Analysis of the Decision
The Florida Supreme Court found that the Legislature’s formula did not accomplish its intended purpose, namely, to standardize fees and avoid excessive fee awards and frivolous lawsuits. Instead, the Court explained how applying the formula to all fee awards often resulted in both excessive and inadequate fees. The irrebuttable presumption created by the Legislature eliminated the authority and discretion of the Judges to alter the fees either upward or downward as the circumstances of each case required.
The Court also held that, by restricting the amount of fees an injured worker could pay his attorney, the Legislature’s formula impaired the worker’s ability to retain an attorney, which in turn impinged upon the worker’s ability to obtain benefits or treatment that had been denied. The Court recognized that “to navigate the current workers’ compensation system” after a denial of benefits “would be an impossibility without the assistance of an attorney.” Thus, the formula often worked against the stated goal of the workers’ compensation system: “the quick and efficient delivery of disability and medical benefits to an injured worker” so as “to facilitate the worker’s return to gainful re-employment at a reasonable cost to the employer.”
Based on this analysis, the Court determined that the continued use of the Legislature’s formula – whereby the worker is denied the opportunity to present evidence to show that the application will result in an unreasonable award – poses too great a risk that the fee award will be “entirely arbitrary, unjust, and grossly inadequate.” The Court held that the statute violates the state and federal constitutional guarantees of due process.
What Should Employers Do in Response to This New Ruling?
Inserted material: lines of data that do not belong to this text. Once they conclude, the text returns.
(** What [run] returns. *)
Inductive RunError : Type :=
| New (text : string)                       (* errors.New(text) *)
| Wrap (cause : error) (message : string)   (* errors.Wrap(cause, message) *)
| FromPipeline (err : error).               (* line 179, as [Pipeline] has it *)

(** The calls the program makes before the pipeline starts, each with
    the answer it got. *)
Inductive Call : Type :=
| ReadFile (filename : string) (answer : string * option error)
    (* ioutil.ReadFile *)
| ConfigFromJSON (jsonKey : string) (answer : Config * option error)
    (* google.ConfigFromJSON(jsonKey, photoslibrary.PhotoslibraryScope) *)
| Open (name : string) (err : option error)
    (* os.Open *)
| OpenFile (name : string) (flag : list OpenFlag) (perm : Z) (err : option error)
    (* os.OpenFile *)
| Close (name : string)
    (* the deferred f.Close() *)
| Decode (name : string) (answer : Token * option error)
    (* json.NewDecoder(f).Decode(token) *)
| Encode (name : string) (token : option Token) (err : option error)
    (* json.NewEncoder(f).Encode(token) *)
| AuthCodeURL (config : Config) (url : string)
    (* config.AuthCodeURL("state", oauth2.AccessTypeOffline) *)
| Printf (format : string) (operands : list string)
| Scan (answer : string * option error)
    (* fmt.Scan(&authCode) *)
| Exchange (config : Config) (authCode : string) (answer : option Token * option error)
    (* config.Exchange(ctx, authCode) *)
| Client (config : Config) (token : option Token)
    (* oauthConfig.Client(ctx, token) *)
| NewService (err : option error)
    (* photoslibrary.New(client) *)
| Fprintf_Stderr (format : string) (argv0 : string) (err : RunError)
| Exit (code : Z).
    (* os.Exit *)

(** The answers of the surroundings. *)
Record Surroundings : Type := mkSurroundings {
  ioutil_ReadFile : string -> string * option error;
  google_ConfigFromJSON : string -> Config * option error;
  os_Open : string -> option error;
  json_Decode : string -> Token * option error;
  os_IsNotExist : error -> bool;
  config_AuthCodeURL : Config -> string;
  fmt_Scan : string * option error;
  config_Exchange : Config -> string -> option Token * option error;
  os_OpenFile : string -> option error;
  json_Encode : string -> option Token -> option error;
  photoslibrary_New : Config -> option Token -> bool * option error
    (* whether the service is not nil, and the error *)
}.

(** State passing over the log of calls, oldest first. *)
Definition T (A : Type) : Type := list Call -> A * list Call.

Definition unit_ {A} (a : A) : T A := fun log => (a, log).

Definition then_ {A B} (m : T A) (k : A -> T B) : T B :=
  fun log => let (a, log') := m log in k a log'.

Notation "x <~ m ;; k" := (then_ m (fun x => k))
  (at level 100, m at next level, right associativity).

Definition call {A} (c : Call) (answer : A) : T A := fun log => (answer, log ++ [c]).

(** [gphotos.Uploader] (uploader.go:18-22). *)
Record Uploader : Type := mkUploader {
  client : Config * option Token;   (* the OAuth client, by what it was made from *)
  service : bool                    (* whether [service] is not nil *)
}.

Section Program.

Variable sur : Surroundings.

(** [os.IsNotExist(err)]; it is false of a nil error. *)
Definition IsNotExist (err : option error) : bool :=
  match err with
  | Some e => os_IsNotExist sur e
  | None => false
  end.

(** [func readTokenFromFile(tokenFile string)] (lines 184-198), which
    returns a token and an error. *)
Definition readTokenFromFile (tokenFile : string) : T (option Token * option error) :=
  let err := os_Open sur tokenFile in
  _ <~ call (Open tokenFile err) tt ;;
  match err with
  | Some err => unit_ (None, Some err)
  | None =>
    let '(token, err) := json_Decode sur tokenFile in
    _ <~ call (Decode tokenFile (token, err)) tt ;;
    match err with
    | Some err =>
      _ <~ call (Close tokenFile) tt ;;
      unit_ (None, Some err)
    | None =>
      _ <~ call (Close tokenFile) tt ;;
      (* return token, err: the err of os.Open, which is nil here *)
      unit_ (Some token, None)
    end
  end.
Definition head_outside (chars : Tomllib.charset) (t : list N) : Prop :=
  match t with
  | [] => True
  | c :: _ => chars c = false
  end.

Lemma ws_prefix rest :
  exists ws t, rest = (ws ++ t)%list /\
               forallb Tomllib.TOML_WS ws = true /\
               head_outside Tomllib.TOML_WS t.
Proof.
  induction rest as [|c r (ws & t & -> & Hws & Ht)].
  - exists [], []. repeat split.
  - destruct (Tomllib.TOML_WS c) eqn:Hc.
    + exists (c :: ws), t. cbn [forallb]. rewrite Hc, Hws. repeat split.
      exact Ht.
    + exists [], (c :: (ws ++ t)%list). repeat split. exact Hc.
Qed.

Lemma only_comments_ws ws t :
  forallb Tomllib.TOML_WS ws = true ->
  only_comments false (ws ++ t)%list = only_comments false t.
Proof.
  induction ws as [|w ws IH]; intros Hws; [reflexivity|].
  cbn [forallb] in Hws. apply andb_prop in Hws. destruct Hws as [Hw Hws].
  cbn [app only_comments]. rewrite (ws_not_lf w Hw), Hw. now apply IH.
Qed.

Lemma skip_chars_in_prefix chars ws t : forall p,
  forallb chars ws = true -> head_outside chars t ->
  Tomllib.skip_chars_in (ws ++ t)%list p chars = p + length ws.
Proof.
  induction ws as [|w ws IH]; intros p Hws Ht; cbn [app].
  - destruct t as [|c r]; cbn [Tomllib.skip_chars_in]; [simpl; lia|].
    simpl in Ht. rewrite Ht. simpl. lia.
  - cbn [forallb] in Hws. apply andb_prop in Hws. destruct Hws as [Hw Hws].
    cbn [Tomllib.skip_chars_in]. rewrite Hw, IH by assumption. simpl. lia.
Qed.
(** * NS-3 RPL DAO attack analysis: the experiment driver of [output.py]

    A shallow embedding of the sweep driver: the construction of the
    simulator command line, the reading of the three result files, the
    three collectors (baseline, attack frequency, threshold), the selection
    logic of the six figures and the summary statistics.

    Conventions of the embedding.
    - The simulator and the file system are outside the program: they are
      the Section variables [W], [exec] and [file] below.  Every theorem
      holds for every simulator.
    - A cell of a result file is a [value]: a number, a float that is not
      finite, or text.  Numbers are exact rationals: [value] does not
      round as binary64 arithmetic does.
    - The shell command is kept as the ordered list of [--key=value]
      options that the f-string of [run_simulation] spells out.
    - Console output is not modelled, except where formatting a value can
      raise.
    - The plotting calls are recorded ([Figure]), not interpreted: what is
      modelled of the figures is which rows are selected for them and the
      exceptions of that selection.
    - The embedding covers the runs in which [subprocess.run] returns an
      exit status.  The call stands outside the [try] of [run_simulation]
      and raises when the output of the simulator cannot be decoded; such
      a run is not modelled.
    - A column of [True]/[False] cells (numpy bool) is not modelled.
    - Because [value] holds exact rationals, the multiplication of line 61
      is modelled a second time in the arithmetic of numpy ([np_scalar],
      [times_1000]): binary64 with its rounding, int64 with its wrap-around.
      What is claimed about the exactness of the conversion is settled
      there. *)

From Stdlib Require Import ZArith QArith List String Bool Lia.
From Stdlib Require Import Sorted Permutation.
From Stdlib Require Import Floats.
Import ListNotations.
Open Scope string_scope.
Open Scope list_scope.
Open Scope Z_scope.

Set Implicit Arguments.

(** ** Python values and exceptions *)

Inductive value : Type :=
| VNum (q : Q)          (* a finite number (numpy int64 / float64) *)
| VNonFinite            (* inf, -inf or nan *)
| VStr (s : string).    (* a cell of an object column *)

Inductive pyexn : Type :=
| FileNotFoundError | EmptyDataError | KeyError | IndexError
| ValueError | TypeError | ParserError.
(** * Receipt reconciliation engine: matcher, parsers, receipt model, sync

    A shallow embedding of the parts of the receipt matcher that the
    specification makes promises about, followed by the theorems that settle
    those promises.

    - JavaScript numbers are IEEE 754 binary64 values: they are modelled by
      Rocq's primitive floats, so that [Math.abs (a - b) < 0.10] evaluates as
      it does in the program.
    - [null] and [undefined] are [None]; truthiness is written out.
    - A JavaScript [Map] is a stdpp [gmap].
    - Calls that leave the process (ledger HTTP calls, the regular expression
      engine, the date library's parser) are fields of an environment record;
      a call that may throw returns a [Result]. *)

From Stdlib Require Import ZArith Floats Uint63 Bool Ascii String.
From stdpp Require Import gmap strings list.

Set Warnings "-inexact-float".

(** ** JavaScript values *)

Module JS.

(** Outcome of a call that may throw. *)
Inductive Result (A : Type) : Type :=
| Ok (a : A)
| Throw (message : string).
Arguments Ok {A} a.
Arguments Throw {A} message.

(** Truthiness of a number: every number except [0], [-0] and [NaN]. *)
Definition truthy_num (x : float) : bool :=
  PrimFloat.ltb x 0%float || PrimFloat.ltb 0%float x.

(** Truthiness of a nullable number. *)
Definition truthy_onum (o : option float) : bool :=
  match o with Some x => truthy_num x | None => false end.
The Court emphasized that the fee schedule should remain the starting point for all fee awards in cases seeking workers’ compensation benefits. However, the claimant must be permitted the opportunity to present evidence that application of the fee schedule will result in an unreasonable award. Where the claimant can meet that burden, the Judge will have the discretion to award a fee that deviates from the fee schedule.
This new process for determining fees raises concerns for employers that, rather than litigating claims based on a desire for benefits, attorneys might now be motivated to litigate certain claims for the purpose of securing attorneys’ fees. In order to avoid such a situation, employers and their insurance carriers should continue to apply the statutory requirements for workplace accidents in determining the type and amount of benefits and medical treatment to which an injured worker is entitled. Employers should also establish and maintain open communications with their carrier to ensure that their companies are complying with the workers’ compensation statute, in an effort to minimize creating a situation where an attorney is motivated to enter into protracted litigation on a relatively minor benefit. Implementing these types of preventative strategies could go a long way in helping employers avoid issues that result in large attorneys’ fee awards.